Zero trust thought leadership group members: Geeta Kapoor (MSC Direct), Noah Davis (Trane Technologies), Leon Ravenna (KAR Global), Barney Baldwin (ex-MUFG, Columbia), Chase Cunningham (Ericom), Eve Maler (ForgeRock), Sean Frazier (Okta).
Zero trust (ZT) supports business objectives for three personas. For the senior leadership team, ZT enables the achievement of business outcomes. For the CIO, ZT supports better control over IT costs and capacity. For the CISO, ZT supports the development of security capabilities that align with both vulnerabilities/threats and evolving business needs. By articulating and connecting these goals, businesses are able to ensure that ZT initiatives deliver meaningful payback.
It’s tempting to state that because every aspect of a digital business relies on secure technology, zero trust will have an impact across all business objectives. But our research finds that ZT business objectives are better understood in terms of depth rather than breadth.
Zero trust has a meaningful, beneficial impact on organizational capacity to address key executive concerns: an enterprise’s ability to roll out new capabilities quickly, support major corporate transactions, and build stakeholder confidence. ZT supports CIO objectives by reducing complexity and streamlining processes used to deploy needed business systems and can even provide a means for reducing shadow IT. CISOs need to address senior executive and CIO imperatives and have a third set of goals – focusing defense on critical corporate intellectual property (IP) assets rather than the network perimeter, maturing key practices (particularly concerning identity), and helping the security function to evolve from reactive firefighter to collaborative, forward-looking business partner.
Businesses have only a few top-level imperatives pursued by the senior leadership team at the direction of the board of directors: increased revenue, decreased cost, improved profitability (a function of the first two goals), reduced risk, and/or improved shareholder value (which may result from one or more of the other objectives). Most security initiatives focus on risk reduction. More broadly, technology leaders are often expected to enhance the organization’s ability to control costs. Outside of software companies and tech companies, it is rare that IT or security contributes directly to revenue growth or increased shareholder value.
From this perspective, zero trust represents an unusual opportunity for security and IT. The primary function of ZT is risk reduction, and (as covered in other sections of this series)[1] zero trust can contribute to cost savings, at least within the security function itself.

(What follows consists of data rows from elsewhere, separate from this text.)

(** X4: in a program that constructs constraints one after the other, each
    from a valid range, the constraints are distinct objects and their
    identifiers are the successive draws of the generator, whatever their
    kinds and endpoints; if these draws are pairwise distinct, so are the
    identifiers of the constraints. *)
Theorem constructions_get_successive_draws w cs :
  Forall (λ c, ∃ k buf first last,
            c = fuse_core.New_range k buf first last
            ∧ first ≤ last ∧ last ≤ length buf) cs →
  ∃ ps w', run w cs = Some (fuse_core.VPtr <$> ps, w')
    ∧ NoDup ps
    ∧ (λ q, fuse_core.uuid <$> fuse_core.objs w' !! q) <$> ps
      = Some <$> draws generate (length cs) (fuse_core.rng w)
    ∧ (NoDup (draws generate (length cs) (fuse_core.rng w)) →
       ∀ i j q q' o o', i ≠ j → ps !! i = Some q → ps !! j = Some q' →
         fuse_core.objs w' !! q = Some o → fuse_core.objs w' !! q' = Some o' →
         fuse_core.uuid o ≠ fuse_core.uuid o').
Proof.
  intros Hcs. destruct (run_constructions w cs Hcs) as (ps & w' & Hrun & Hnd & _ & Hu).
  exists ps, w'. split; [done|]. split; [done|]. split; [done|].
  intros Hdraws i j q q' o o' Hij Hi Hj Hq Hq' Heq.
  assert (Hat : ∀ n r x, ps !! n = Some r → fuse_core.objs w' !! r = Some x →
            draws generate (length cs) (fuse_core.rng w) !! n = Some (fuse_core.uuid x)).
  { intros n r x Hn Hr. apply (f_equal (λ l : list (option UUID), l !! n)) in Hu.
    rewrite !list_lookup_fmap, Hn in Hu. simpl in Hu. rewrite Hr in Hu. simpl in Hu.
    destruct (draws _ _ _ !! n) as [u|]; simpl in Hu; congruence. }
  pose proof (Hat i q o Hi Hq) as Hdi. pose proof (Hat j q' o' Hj Hq') as Hdj.
  rewrite <- Heq in Hdj. by apply Hij, (NoDup_lookup _ i j (fuse_core.uuid o) Hdraws).
Qed.

End range_constructor_properties.

(** ** More on writes through [yaw()] *)

Section yaw_properties.
Import fuse_variables.
Context {UUID Time : Type}.

Local Abbreviation Var := (@AccelerationAngular2DStamped UUID Time).

Implicit Types (h : gmap loc Var) (o : Var) (p q : loc) (x y : double)
  (d : vec double 1).

Lemma set_data_set_data o d d' : set_data_ (set_data_ o d) d' = set_data_ o d'.
Proof. done. Qed.

Lemma set_data_id o : set_data_ o (data_ o) = o.
Proof. by destruct o. Qed.

Lemma vinsert_vinsert (i : fin 1) x y d : vinsert i y (vinsert i x d) = vinsert i y d.
Proof.
  apply vec_eq. intros j. destruct (decide (i = j)) as [<-|Hne].
  - by rewrite !vlookup_insert.
  - by rewrite !vlookup_insert_ne.
Qed.

Lemma store_yaw h p x o :
  h !! p = Some o →
  store h (yaw p) x = Some (<[p := set_data_ o (vinsert YAW x (data_ o))]> h).
Proof. apply (store_live h (yaw p)). Qed.

Lemma load_yaw h p x :
  load h (yaw p) = Some x ↔ ∃ o, h !! p = Some o ∧ data_ o !!! YAW = x.
Proof. apply (load_Some h (yaw p)). Qed.

(** X6: of two writes through [yaw()] of one variable the last one wins, and
    writing the value the variable already holds changes nothing at all. *)
Theorem last_write_through_yaw_wins h p o x y :
  h !! p = Some o →
  ∃ h1 h2, store h (yaw p) x = Some h1
    ∧ store h1 (yaw p) y = Some h2
    ∧ store h (yaw p) y = Some h2
    ∧ (load h (yaw p) = Some x → h1 = h).
Proof.
  intros Hp. rewrite !(store_yaw h p _ o Hp).
  eexists _, _. split; [done|]. split; [|split].
  - by rewrite (store_yaw _ p y _ (lookup_insert_eq _ _ _)).
  - change (data_ (set_data_ o ?d)) with d.
    by rewrite insert_insert_eq, set_data_set_data, vinsert_vinsert.
  - intros (o' & Ho' & <-)%load_yaw.
    assert (o' = o) as -> by congruence.
    rewrite vlookup_insert_self, set_data_id. by apply insert_id.
Qed.

(** X7: writes through [yaw()] of two different variables commute: in either
    order they succeed and lead to the same store, in which each variable
    holds the value written to it. *)
Theorem writes_through_yaw_commute h p q o o' x y :
  p ≠ q → h !! p = Some o → h !! q = Some o' →
  ∃ h1 h2 h', store h (yaw p) x = Some h1
    ∧ store h1 (yaw q) y = Some h'
    ∧ store h (yaw q) y = Some h2
    ∧ store h2 (yaw p) x = Some h'
    ∧ load h' (yaw p) = Some x
    ∧ load h' (yaw q) = Some y.
Proof.
  intros Hne Hp Hq.
  rewrite (store_yaw h p x o Hp), (store_yaw h q y o' Hq).
  eexists _, _, _. split; [done|]. split.
  { rewrite (store_yaw _ q y o'); [done|]. by rewrite lookup_insert_ne. }
  split; [done|]. split.
  { rewrite (store_yaw _ p x o); [|by rewrite lookup_insert_ne].
    by rewrite insert_insert_ne. }
  split.
  - apply load_yaw. eexists. split.
    + rewrite lookup_insert_ne by done. apply lookup_insert_eq.
    + apply vlookup_insert.
  - apply load_yaw. eexists. split.
    + apply lookup_insert_eq.
    + apply vlookup_insert.
Qed.

End yaw_properties.

(** *** These theorems on concrete programs *)

Section more_examples.
Local Open Scope N_scope.

Lemma range_constructor_completes_iff_witness :
  ¬ (2%nat = 1%nat ∨ ((2 < 1)%nat ∧ (1 ≤ length [7; 7; 3])%nat))
  ∧ fuse_core.push_range 100 [7; 7; 3] 2 1 [] = None
  ∧ ¬ is_Some (fuse_core.Constraint_range counter_generate 0 [7; 7; 3] 2 1).
Proof.
  assert (Hbad : ¬ (2%nat = 1%nat ∨ ((2 < 1)%nat ∧ (1 ≤ length [7; 7; 3])%nat)))
    by (simpl; lia).
  destruct (range_constructor_completes_iff counter_generate 0 [7; 7; 3] 2 1)
    as [Hiff Hnever].
  split; [exact Hbad|]. split; [exact (Hnever Hbad 100%nat [])|].
  intros Hsome. exact (Hbad (proj1 Hiff Hsome)).
Defined.

Lemma rebuilt_from_variables_has_same_endpoints_witness :
  fuse_core.objs world1 !! 1%positive = Some example_constraint
  ∧ ∃ q w' o',
      fuse_core.exec counter_generate plain_demangle world1
        (fuse_core.New_range (robust_kind "RobustConstraint")
           (fuse_core.variables example_constraint) 0
           (length (fuse_core.variables example_constraint)))
      = Some (fuse_core.VPtr q, w')
      ∧ q ≠ 1%positive
      ∧ fuse_core.objs w' !! 1%positive = Some example_constraint
      ∧ fuse_core.objs w' !! q = Some o'
      ∧ fuse_core.variables o' = fuse_core.variables example_constraint
      ∧ fuse_core.uuid o' = (counter_generate (fuse_core.rng world1)).1.
Proof.
  split; [reflexivity|].
  apply (rebuilt_from_variables_has_same_endpoints counter_generate plain_demangle
           world1 1%positive example_constraint (robust_kind "RobustConstraint")).
  reflexivity.
Defined.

With increased reliance on digital business, however, zero trust also supports activities that drive revenue while delivering proactive defense against cyberthreats that can harm corporate reputation.
After analysis of our discussions with the cybersecurity thought leadership group, Stratascale divided zero trust business objectives into three “stories” – one focused on senior leadership team (SLT) imperatives, one on the CIO’s perspective, and one on how ZT advances business goals that are important to CISOs themselves.
These five quotes encapsulate extensive discussions exploring ways that ZT supports core business objectives in the digital era. As one contributor observed, in many environments, “mission-critical describes a business outcome” – a patient’s health, the uninterrupted flow of a production line, or access to an ATM machine or credit data.
While delivering these outcomes may be more difficult (or, in some cases, impossible) without technologies that are more quickly and safely deployed in organizations that have implemented ZT frameworks, ZT itself is not an objective for most non-IT executives. But as the contributor noted, organizations that are slow to deploy new IT-enabled capabilities will fall behind those that are more efficient or that offer unique services. In organizations that don’t protect against intrusion, “in some cases, a security breach will prevent a function from occurring” – and in those cases, the supplier could be sued by a patient, customer, or other stakeholders. “So, there’s both exposure in terms of the ability to support core functions and from the perspective of needing to demonstrate that all reasonable steps and precautions have been taken to reduce or remove post-incident liability.”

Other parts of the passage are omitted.